In Greek literature, according to Cherian, the Sphinx is always female and the only male reference is by Herodotus, but that was in relation to the Sphinx he had seen in Egypt. He said the Sphinx is described by the Greek tragic poets as a winged young woman with the body of a lion. The fullest description of Sphinx, however, is by the Pseudo-Apollodoros in a compendium of Greek mythology written between the third and second century BCE, as having a woman’s face and breasts, wings, a lion’s body and tail.
“Every day, as the story goes, she infested Thebes by seizing and devouring men, mostly young. As an escape offered to her victims, the Sphinx posed a riddle, which was composed on the advice of Muses (goddesses of arts and sciences), referring to three successive phases of human life.
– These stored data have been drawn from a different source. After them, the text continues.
(** * The chattr command of the file manager: mask derivation and batch application

    A shallow embedding of [src/filemanager/chattr.c]: the attribute table
    [check_attr], the predicate [chattr_is_modifiable], the three loops of
    [chattr_cmd] that derive [and_mask] and [or_mask], and the batch engine
    [try_chattr], [do_chattr], [next_file], [chattr_apply_mask] and
    [chattr_cmd] itself.

    An [unsigned long] is a [Z] in the range [0 .. 2^LONG_BIT - 1]; the width
    [LONG_BIT] is a parameter, and so is the macro [EXT2_FL_USER_MODIFIABLE].
    The operating system, the user and the dialog are an environment of
    oracles; every call to one of them is recorded in a trace kept with the
    program's variables.  What only draws on the screen is left out:
    [chattr_i18n], the layout of [chattr_init] and [do_refresh].  A run of
    the dialog is an oracle that gives the button and the variables as the
    dialog left them; [chattr_callback], [chattr_toggle_select] and
    [chattr_fill_str] are embedded beside it, and of [chattr_init] the
    checkboxes and the set of buttons.

    The last statement of [chattr_cmd], [chattr_done (need_update)], is not
    embedded: its [update_panels] reads the directories again, by code that
    is not in this file, and so replaces the listing of the panel.  The
    embedded [chattr_cmd] is the command up to that call.  [chattr_done]
    itself reads and writes no attribute and shows no prompt, so the record of
    interactions is that of the whole command; the variables are those the
    loop of the command leaves, before the panels are read again. *)

From Stdlib Require Import ZArith Lia Ascii Bool.
From stdpp Require Import base list strings.

Local Open Scope Z_scope.

(** ** Machine words *)

(** Conversion of an [int] to [unsigned long]: reduction modulo [2^w]. *)
Definition ulong_of_int (w : N) (z : Z) : Z := z mod 2 ^ Z.of_N w.

(** [~x] on an [unsigned long] of [w] bits. *)
Definition ulong_not (w : N) (x : Z) : Z := Z.land (Z.lnot x) (Z.ones (Z.of_N w)).

(** ** The attribute table *)

(** Flag values, as listed in the comment that heads the table. *)
Definition EXT2_SECRM_FL : Z := 0x00000001.
Definition EXT2_UNRM_FL : Z := 0x00000002.
Definition EXT2_COMPR_FL : Z := 0x00000004.
Definition EXT2_SYNC_FL : Z := 0x00000008.
Definition EXT2_IMMUTABLE_FL : Z := 0x00000010.
Definition EXT2_APPEND_FL : Z := 0x00000020.
Definition EXT2_NODUMP_FL : Z := 0x00000040.
Definition EXT2_NOATIME_FL : Z := 0x00000080.
Definition EXT2_DIRTY_FL : Z := 0x00000100.
Definition EXT2_COMPRBLK_FL : Z := 0x00000200.
Definition EXT2_NOCOMPR_FL : Z := 0x00000400.
Definition EXT4_ENCRYPT_FL : Z := 0x00000800.
Definition EXT2_INDEX_FL : Z := 0x00001000.
Definition EXT3_JOURNAL_DATA_FL : Z := 0x00004000.
Definition EXT2_NOTAIL_FL : Z := 0x00008000.
Definition EXT2_DIRSYNC_FL : Z := 0x00010000.
Definition EXT2_TOPDIR_FL : Z := 0x00020000.
Definition EXT4_HUGE_FILE_FL : Z := 0x00040000.
Definition EXT4_EXTENTS_FL : Z := 0x00080000.
Definition EXT4_VERITY_FL : Z := 0x00100000.
Definition FS_NOCOW_FL : Z := 0x00800000.
Definition EXT4_INLINE_DATA_FL : Z := 0x10000000.
Definition EXT4_CASEFOLD_FL : Z := 0x40000000.

Module Attr.
(** One element of [check_attr].  The field [check] is the state of the
    checkbox widget the element points to ([CHECK (check)->state]); the
    widget exists for modifiable attributes only, and only those are read. *)
Record t := mk {
  flags : Z;
  attr : ascii;
  text : string;
  selected : bool;
  check : bool
}.

Definition set_selected (b : bool) (e : t) : t :=
  mk (flags e) (attr e) (text e) b (check e).

Definition set_check (b : bool) (e : t) : t :=
  mk (flags e) (attr e) (text e) (selected e) b.
End Attr.

(** The table with every conditionally compiled entry that compiles; each
    entry starts unselected, with no checkbox.  The entry for
    [EXT4_PROJINHERIT_FL] ('P', between 'N' and 'V') lacks the comma after
    its text, so a build that defines the macro does not compile, and no
    table has that entry. *)
Definition check_attr : list Attr.t :=
  [ Attr.mk EXT2_SECRM_FL "s" "Secure deletion" false false;
    Attr.mk EXT2_UNRM_FL "u" "Undelete" false false;
    Attr.mk EXT2_SYNC_FL "S" "Synchronous updates" false false;
    Attr.mk EXT2_DIRSYNC_FL "D" "Synchronous directory updates" false false;
    Attr.mk EXT2_IMMUTABLE_FL "i" "Immutable" false false;
    Attr.mk EXT2_APPEND_FL "a" "Append only" false false;
    Attr.mk EXT2_NODUMP_FL "d" "No dump" false false;
    Attr.mk EXT2_NOATIME_FL "A" "No update atime" false false;
    Attr.mk EXT2_COMPR_FL "c" "Compress" false false;
    Attr.mk EXT2_COMPRBLK_FL "B" "Compressed clusters" false false;
    Attr.mk EXT2_DIRTY_FL "Z" "Compressed dirty file" false false;
    Attr.mk EXT2_NOCOMPR_FL "X" "Compression raw access" false false;
    Attr.mk EXT4_ENCRYPT_FL "E" "Encrypted inode" false false;
    Attr.mk EXT3_JOURNAL_DATA_FL "j" "Journaled data" false false;
    Attr.mk EXT2_INDEX_FL "I" "Indexed directory" false false;
    Attr.mk EXT2_NOTAIL_FL "t" "No tail merging" false false;
    Attr.mk EXT2_TOPDIR_FL "T" "Top of directory hierarchies" false false;
    Attr.mk EXT4_EXTENTS_FL "e" "Inode uses extents" false false;
    Attr.mk EXT4_HUGE_FILE_FL "h" "Huge_file" false false;
    Attr.mk FS_NOCOW_FL "C" "No COW" false false;
    Attr.mk EXT4_CASEFOLD_FL "F" "Casefolded file" false false;
    Attr.mk EXT4_INLINE_DATA_FL "N" "Inode has inline data" false false;
    Attr.mk EXT4_VERITY_FL "V" "Verity protected inode" false false ].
She posed the question, what walks in the morning on four feet and at noon with two and in the evening with three? Those who were unable to answer were seized and devoured irrespective of their status and position. The Thebans assembled every day to answer the riddle and get rid of the Sphinx until Oedipus solved the riddle by answering, ‘Man crawls on all fours as a baby, walks upright in the prime of life, and uses a staff in old age.’ The Sphinx then killed herself by jumping from her mountain or as in some other versions allowed to be killed by Oedipus,” he added.
Roman archaeologists and art historians say the Sphinx Intaglio excavated from Pattanam is a gem belonging to a seal-ring and can be considered a good quality example of Greco-Roman carving art. The Pattanam Sphynx is female not only because of the nipples, but also because of the hairstyle and the cheeks without beard. Cherian said though the myth of Sphinx was a subject of wide chronological range, the accuracy of the Pattanam gem style and carving technique suggest a chronology between the first and the second century CE. “Perhaps, some of these seal-rings travelled to the East with their owners, merchants or as merchandise,” he said.
Nipun Cherian, one of the organisers of the initiative to support Sukumaran, said the drive was to encourage the voluntary act of allowing temporary access by plot owners at Pattanam (and elsewhere) for excavations. The money was collected from heritage and history enthusiasts from various parts of Kerala,” said Nipun, of V4 Kochi.
The people who honoured and declared their affections to that poor family of Pattanam probably had an important message for all those waiting to join their known and unknown parents – empowering the local community to conserve and celebrate such a precious past that lay buried beneath their village.
“If the civil society is sensitive in the manner in which they respond to the well-being of the Sukumaran family, Pattanam can become a model to the world – it can become a site of cultural pilgrimage for the world,” said PJ Cherian.